List all lines of the data containing the word "dynamic".

══════

(** A chain holds the symbol that is looked for, or none of its symbols has the name. *)
Lemma chain_loop_run img i (syms : gmap Z (Sym * list Z)) name path : forall c fuel,
  no_nul name -> (length path < fuel)%nat -> chain_path img i c path ->
  (forall d, d ∈ path -> exists s nm, syms !! d = Some (s, nm) /\ sym_at img i d s nm) ->
  exists r, chain_loop fuel img i name c = Some r /\
   ((exists d s, d ∈ path /\ syms !! d = Some (s, name) /\ sym_exported s = true /\ r = u64 (load_offset i + st_value s)) \/
    (r = NULL /\ forall d s, d ∈ path -> syms !! d = Some (s, name) -> sym_exported s = false)).
Proof.
  induction path as [| d path IH]; intros c [| fuel] Hn Hf Hp Hs; simpl in Hf, Hp; try lia.
  - subst c. exists NULL. split; [done|]. right. split; [done|]. intros d s Hd. by apply not_elem_of_nil in Hd.
  - destruct Hp as (-> & H0 & n & Hrd & Hp). cbn [chain_loop]. rewrite (proj2 (Z.eqb_neq _ _) H0).
    destruct (Hs d) as (s & nm & Hd & Hsym & Hnm); [by left|]. rewrite Hsym. cbn [mbind option_bind].
    destruct (IH n fuel Hn ltac:(lia) Hp) as (r & Hr & Hres); [intros e He; apply Hs; by right|].
    assert ((if sym_exported s then strcmp_eq img name (symstrings i + st_name s) else Some false)
            = Some (sym_exported s && bool_decide (name = nm))) as ->.
    { destruct (sym_exported s); [by apply strcmp_eq_run | done]. }
    cbn [mbind option_bind]. destruct (sym_exported s && bool_decide (name = nm)) eqn:E.
    + apply andb_true_iff in E as [E1 E2%bool_decide_eq_true]. subst nm.
      eexists. split; [done|]. left. exists d, s. split; [by left | done].
    + rewrite Hrd. cbn [mbind option_bind]. exists r. split; [done|].
      destruct Hres as [(e & t & He & Hres) | (-> & Hno)]; [left; exists e, t; split; [by right | done]|].
      right. split; [done|]. intros e t [-> | He]%elem_of_cons Ht; [|by eapply Hno].
      rewrite Hd in Ht. injection Ht as <- <-. destruct (sym_exported s); [|done].
      by rewrite bool_decide_eq_true_2 in E.
Qed.

Lemma sym_lookup_run img i syms paths name fuel :
  hash_table img i syms paths -> no_nul name ->
  elf_hash name mod nbucket i = elf_hash_ref name mod nbucket i ->
  (forall b, 0 <= b < nbucket i -> (length (paths b) < fuel)%nat) ->
  exists r, sym_lookup fuel img i name = Some r /\ symbol_address (load_offset i) syms name r.
Proof.
  intros T Hn Hh Hf. destruct (ht_valid _ _ _ _ T) as [V N0]. unfold sym_lookup. rewrite V. simpl.
  rewrite (proj2 (Z.eqb_neq _ _)) by lia. rewrite Hh.
  pose proof (Z.mod_pos_bound (elf_hash_ref name) _ N0) as Hb.
  destruct (ht_bucket _ _ _ _ T _ Hb) as (c & -> & Hp). cbn [mbind option_bind].
  destruct (chain_loop_run img i syms name _ c fuel Hn (Hf _ Hb) Hp) as (r & Hr & Hres).
  { intros d Hd. by eapply (ht_syms _ _ _ _ T). }
  exists r. split; [done|]. destruct Hres as [(d & s & _ & Hd) | (-> & Hno)]; [left; eauto|].
  right. split; [done|]. intros d s Hd. destruct (sym_exported s) eqn:E; [|done].
  rewrite <- E. eapply Hno; [|done]. by eapply (ht_complete _ _ _ _ T).
Qed.

(** ** A small image

    At address 65536: the ELF header, two program headers, a dynamic section, a hash
    table of one bucket, three symbols and their names "ab", "c" and "ab"; symbol 2 is
    not exported. *)

Definition put (n : nat) (o v : Z) (f : content) : content := le_write n f o v.

Definition demo_sym (o name info shndx value : Z) (f : content) : content :=
  put 4 o name (put 1 (o + 4) info (put 2 (o + 6) shndx (put 8 (o + 8) value f))).
Definition demo_phdr (o t off vaddr : Z) (f : content) : content :=
  put 4 o t (put 8 (o + 8) off (put 8 (o + 16) vaddr f)).
Definition demo_dyn (o t p : Z) (f : content) : content := put 8 o t (put 8 (o + 8) p f).

Definition demo_bytes : content :=
  put 1 4 2 (put 8 32 64 (put 2 56 2
  (demo_phdr 64 1 0 0 (demo_phdr 120 2 176 0
  (demo_dyn 176 5 368 (demo_dyn 192 6 272 (demo_dyn 208 4 240 (demo_dyn 224 0 0
  (put 4 240 1 (put 4 244 4 (put 4 248 3 (put 4 260 1 (put 4 264 2
  (demo_sym 296 1 18 7 4096 (demo_sym 320 1 2 7 8192 (demo_sym 344 4 34 7 12288
  (put 2 369 25185 (put 1 372 99
  (fun _ => 0))))))))))))))))))).

Definition demo_image : image := Image 65536 (Page 384 demo_bytes).

Definition demo_phs : list Phdr :=
  [ {| p_type := 1; p_offset := 0; p_vaddr := 0 |}; {| p_type := 2; p_offset := 176; p_vaddr := 0 |} ].
Definition demo_ds : list Dyn :=
  [ {| d_tag := 5; d_ptr := 368 |}; {| d_tag := 6; d_ptr := 272 |}; {| d_tag := 4; d_ptr := 240 |} ].
Definition demo_syms : gmap Z (Sym * list Z) :=
  {[ 1 := ({| st_name := 1; st_info := 18; st_shndx := 7; st_value := 4096 |}, [97; 98]);
     2 := ({| st_name := 1; st_info := 2; st_shndx := 7; st_value := 8192 |}, [97; 98]);
     3 := ({| st_name := 4; st_info := 34; st_shndx := 7; st_value := 12288 |}, [99]) ]}.
Definition demo_paths (b : Z) : list Z := [3; 2; 1].

(** Decides a fact about [demo_image] by evaluation, and one about the positions of a
    short list position by position. *)
Ltac demo_eval := vm_compute; first [reflexivity | discriminate].
Ltac each_pos k H tac :=
  first [discriminate H | destruct k as [| k]; [apply Some_inj in H; subst; tac | each_pos k H tac]].

Lemma demo_elf : elf_image demo_image 65536 65536 demo_phs demo_ds.
Proof.
  split; [demo_eval | demo_eval | | | | split_and!; demo_eval | ].
  - exists 64. split; [demo_eval|]. intros k p H. each_pos k H demo_eval.
  - exists {| p_type := 1; p_offset := 0; p_vaddr := 0 |}. split; demo_eval.
  - exists {| p_type := 2; p_offset := 176; p_vaddr := 0 |}. split; [demo_eval|]. split; [demo_eval|].
    split; [|exists 0; demo_eval]. intros k d H. each_pos k H ltac:(split; demo_eval).
  - exists 1, 4. split; demo_eval.
Qed.

Definition demo_info : vdso_info := info_of demo_image 65536 65536 demo_ds 1 4.

Lemma demo_dom c t : demo_syms !! c = Some t -> c = 1 \/ c = 2 \/ c = 3.
Proof. intros Hc%elem_of_dom_2. unfold demo_syms in Hc. set_solver. Qed.

Lemma demo_hash : hash_table demo_image demo_info demo_syms demo_paths.
Proof.
  split; [split; demo_eval | | |].
  - intros b Hb. assert (b = 0) as -> by (change (nbucket demo_info) with 1 in Hb; lia).
    exists 3. split; [demo_eval|]. cbn [chain_path demo_paths].
    split; [done|]. split; [discriminate|]. exists 2. split; [demo_eval|].
    split; [done|]. split; [discriminate|]. exists 1. split; [demo_eval|].
    split; [done|]. split; [discriminate|]. exists 0. split; [demo_eval | done].
  - intros b c _ Hc. unfold demo_paths in Hc. set_unfold in Hc.
    destruct Hc as [-> | [-> | [-> | []]]]; do 2 eexists; (split; [reflexivity|]); (split; [demo_eval|]);
      (split; [repeat constructor; discriminate | intros k c H; each_pos k H demo_eval]).
  - intros c s nm Hc%demo_dom _. unfold demo_paths. set_solver.
Qed.

(** ** Theorems *)

(** C35: the hash of a name agrees with the one the ELF specification computes in 32
    bits: its low 32 bits are the specification's hash, which has 28 bits, and in a
    table with a power of two of buckets it selects the same bucket.  The code keeps a
    carry in bit 32 that the specification does not have: for the name HxxykDza the two
    differ, and select different buckets of three. *)
Theorem elf_hash_equiv :
  (forall name, u32 (elf_hash name) = elf_hash_ref name /\ 0 <= elf_hash_ref name < 2 ^ 28 /\
     (elf_hash name < 2 ^ 32 -> 0 <= elf_hash name -> elf_hash name = elf_hash_ref name) /\
     (forall k, 0 <= k <= 32 -> elf_hash name mod 2 ^ k = elf_hash_ref name mod 2 ^ k)) /\
  (let name := [72; 120; 120; 121; 107; 68; 122; 97] in
   elf_hash name = 2 ^ 32 + 1 /\ elf_hash_ref name = 1 /\ elf_hash name mod 3 <> elf_hash_ref name mod 3).
Proof.
  split; [|split_and!; demo_eval]. intros name. split_and!; [apply elf_hash_low | apply elf_hash_ref_range.. | |].
  - intros H1 H2. rewrite <- elf_hash_low. symmetry. apply u32_small. lia.
  - intros k. apply elf_hash_pow2.
Qed.

(** C28: vdso_sym on an image that a linker wrote.  With enough fuel for its dynamic
    section and its longest chain, every read is inside the image and the call
    returns: the address (load offset plus value) of the exported function with this
    name, or NULL when the image exports no function with it.  The table is filed by
    the hash of the ELF specification; the name must fall into the same bucket with
    the hash of the code.  The same holds with the [vdso_info] that an earlier call has
    filled in, and a call without image and info, or without a name, returns NULL. *)
Theorem vdso_sym_correct img base off phs ds syms paths nb nc fuel name i :
  base <> 0 -> elf_image img base off phs ds ->
  rd img 4 (dyn_addr DT_HASH off ds) = Some nb -> rd img 4 (dyn_addr DT_HASH off ds + 4) = Some nc ->
  hash_table img (info_of img base off ds nb nc) syms paths ->
  (length ds < fuel)%nat -> (forall b, 0 <= b < nb -> (length (paths b) < fuel)%nat) ->
  no_nul name -> elf_hash name mod nb = elf_hash_ref name mod nb ->
  (exists r i', vdso_sym fuel img base (Some name) i = Some (r, i') /\ symbol_address off syms name r /\
     (i <> None -> i' = Some (info_of img base off ds nb nc)) /\
     vdso_sym fuel img 0 (Some name) (Some (info_of img base off ds nb nc)) =
       Some (r, Some (info_of img base off ds nb nc))) /\
  vdso_sym fuel img 0 (Some name) None = Some (NULL, None) /\
  vdso_sym fuel img base None i = Some (NULL, i).
Proof.
  intros Hb E Hnb Hnc T Hf Hp Hn Hh. split; [|by split].
  destruct (init_run img base off phs ds fuel (default vdso_info_zero i) E Hf) as (nb' & nc' & Hnb' & Hnc' & Hi).
  rewrite Hnb in Hnb'. injection Hnb' as <-. rewrite Hnc in Hnc'. injection Hnc' as <-.
  destruct (sym_lookup_run img _ syms paths name fuel T Hn Hh Hp) as (r & Hr & Hs).
  exists r, ((fun _ => info_of img base off ds nb nc) <$> i). unfold vdso_sym.
  rewrite (proj2 (Z.eqb_neq base NULL) Hb). cbn [andb negb]. rewrite Hi. cbn [mbind option_bind]. rewrite Hr.
  split; [done|]. split; [done|]. split; [by destruct i|]. simpl. rewrite Hr. done.
Qed.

══════

• [Response area]
    At address 65536: the ELF header, two program headers, a dynamic section, a hash
(** C28: vdso_sym on an image that a linker wrote.  With enough fuel for its dynamic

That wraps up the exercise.